Can email builders add CSS animations for Apple Mail?
Some builders allow you to inject custom HTML and CSS, which lets you add CSS animations that will play in Apple Mail. Stripo's hybrid editor gives you access to raw HTML and CSS alongside the visual builder, making it possible to add @keyframes animations without leaving the platform. Pure visual builders without code access cannot support this.
Does Apple Mail track email opens?
Apple's Mail Privacy Protection (MPP), introduced in iOS 15, preloads email content on Apple's servers, which inflates open tracking metrics. If your audience skews toward iPhone users, your open rates in your ESP may be significantly overstated. Most modern ESPs flag MPP-inflated opens separately.
Final thoughts
Most email builders were designed in an era when Outlook dominated and the goal was producing something that looked acceptable across the widest possible range of clients. That era is over. Apple Mail is now the dominant email client by a significant margin, and it supports CSS capabilities that most builders do not even expose to their users.
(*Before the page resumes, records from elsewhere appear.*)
(* ===== verification/Verity.v ===== *)
(** fs-verity measurement and enabling ([src/verity.rs]). *)

From S2P Require Import Prelude Prog Str Sys.

Definition FS_IOC_MEASURE_VERITY : Z := 0xC0046686.
Definition FS_IOC_ENABLE_VERITY : Z := 0x40806685.
Definition FS_VERITY_HASH_ALG_SHA256 : Z := 1.
Definition FS_VERITY_HASH_ALG_SHA512 : Z := 2.

(** The contents of a [u8] array of [n] elements that the kernel wrote. *)
Definition array (n : Z) (l : list byte) : list byte := take (Z.to_nat n) (l ++ zeros n).

Definition measure_verity_fd (file : Z) : sys (io (Z * list byte)) :=
  let? d := trigger (IoctlMeasureVerity file
              {| digest_algorithm := 0; digest_size := 64; digest := zeros 64 |}) in
  let! bs := lift (slice (array 64 (digest d)) 0 (digest_size d)) in
  mret (Ok (digest_algorithm d, bs)).

Definition measure_verity (path : string) : sys (io (Z * list byte)) :=
  let? file := trigger (FileOpen path false) in
  measure_verity_fd file.

Definition enable_verity_fd (file : Z) : sys (io unit) :=
  trigger (IoctlEnableVerity file
    {| version := 1; hash_algorithm := FS_VERITY_HASH_ALG_SHA256; block_size := 4096;
       salt_size := 0; salt_ptr := 0; sig_size := 0; reserved1 := 0; sig_ptr := 0;
       reserved2 := replicate 11 0 |}).

(** Lower-case hexadecimal, two digits per byte.  [tpm2::hex] and
    [fscrypt::hex] are the same function. *)
Definition digest_to_hex (digest : list byte) : string :=
  String.concat "" (map hex2 digest).

(** ** Lemmas *)

Lemma concat_cons_empty s l : String.concat "" (s :: l) = s +:+ String.concat "" l.
Proof. destruct l; cbn; [by rewrite app_nil_r_str|done]. Qed.

Lemma digest_to_hex_cons b l : digest_to_hex (b :: l) = hex2 b +:+ digest_to_hex l.
Proof. unfold digest_to_hex. cbn [map]. apply concat_cons_empty. Qed.

Lemma digest_to_hex_app l m : digest_to_hex (l ++ m) = digest_to_hex l +:+ digest_to_hex m.
Proof.
  induction l as [|b l IH]; [done|].
  rewrite <- app_comm_cons, !digest_to_hex_cons, IH. apply app_assoc_str.
Qed.

Lemma chars_hex2 b : chars (hex2 b) = hex_fixed false 2 (b2z b).
Proof. apply chars_of_chars. Qed.

Lemma digest_to_hex_hexdigit l :
  Forall (fun c => is_ascii_hexdigit c = true) (chars (digest_to_hex l)).
Proof.
  induction l as [|b l IH]; [constructor|].
  rewrite digest_to_hex_cons, chars_app, chars_hex2. apply Forall_app. split; [|done].
  apply hex_fixed_hexdigit.
Qed.

Lemma length_digest_to_hex l : length (chars (digest_to_hex l)) = (2 * length l)%nat.
Proof.
  induction l as [|b l IH]; [done|].
  rewrite digest_to_hex_cons, chars_app, length_app, IH, chars_hex2, length_hex_fixed.
  cbn. lia.
Qed.

Lemma hex2_inj b c : hex2 b = hex2 c -> b = c.
Proof.
  intros H. apply b2z_inj.
  pose proof (b2z_range b). pose proof (b2z_range c).
  pose proof (digits_value_hex_fixed false 2 (b2z b) ltac:(lia) ltac:(unfold U32; lia)) as Hb.
  pose proof (digits_value_hex_fixed false 2 (b2z c) ltac:(lia) ltac:(unfold U32; lia)) as Hc.
  unfold hex2 in H. rewrite H, Hc in Hb. congruence.
Qed.

(** Two bytes strings with the same text are the same. *)
Lemma digest_to_hex_inj l m : digest_to_hex l = digest_to_hex m -> l = m.
Proof.
  revert m. induction l as [|b l IH]; intros m H.
  - destruct m as [|c m]; [done|]. apply (f_equal (fun s => length (chars s))) in H.
    rewrite !length_digest_to_hex in H. cbn in H. lia.
  - destruct m as [|c m].
    { apply (f_equal (fun s => length (chars s))) in H. rewrite !length_digest_to_hex in H. cbn in H. lia. }
    rewrite !digest_to_hex_cons in H. apply (f_equal chars) in H.
    rewrite !chars_app in H. apply app_inj_1 in H as [H1 H2];
      [|rewrite !chars_hex2, !length_hex_fixed; done].
    f_equal.
    + apply hex2_inj. rewrite <- (of_chars_chars (hex2 b)), H1. apply of_chars_chars.
    + apply IH. rewrite <- (of_chars_chars (digest_to_hex l)), H2. apply of_chars_chars.
Qed.

(** The digits are lower case. *)
Definition lower_hex (c : ascii) : Prop := 48 <= code c <= 57 \/ 97 <= code c <= 102.

Lemma hex_digit_lower d : 0 <= d < 16 -> lower_hex (hex_digit false d).
Proof.
  intros. unfold lower_hex. rewrite hex_digit_code by done. destruct (Z.ltb_spec d 10); lia.
Qed.

Lemma hex_fixed_lower n v : Forall lower_hex (hex_fixed false n v).
Proof.
  revert v. induction n; intros; cbn; [done|]. apply Forall_app. split; [done|].
  constructor; [|done]. apply hex_digit_lower, Z.mod_pos_bound. lia.
Qed.

Lemma digest_to_hex_lower l : Forall lower_hex (chars (digest_to_hex l)).
Proof.
  induction l as [|b l IH]; [constructor|].
  rewrite digest_to_hex_cons, chars_app, chars_hex2. apply Forall_app. split; [|done].
  apply hex_fixed_lower.
Qed.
The gap in the market is clear: teams that optimize for Apple Mail — with proper dark mode styles, WebKit-compatible layouts, Retina images, and custom fonts — are sending emails that look noticeably better than competitors. The tools are there. The rendering capability is there. The audience is there.
Of the six builders reviewed here, Stripo offers the most complete package for Apple Mail optimization: dark mode preview, integrated testing, clean HTML output, and a template library built for mobile-first rendering. It is the natural starting point for teams that want to make Apple Mail a genuine priority rather than an afterthought.
If you are an agency working across multiple clients, Beefree's workflow tools make it worth the dark mode limitation. If you are a developer who wants the absolute cleanest WebKit output, MJML is unmatched. But for most marketing teams, Stripo closes the gap between what Apple Mail is capable of and what your emails currently deliver.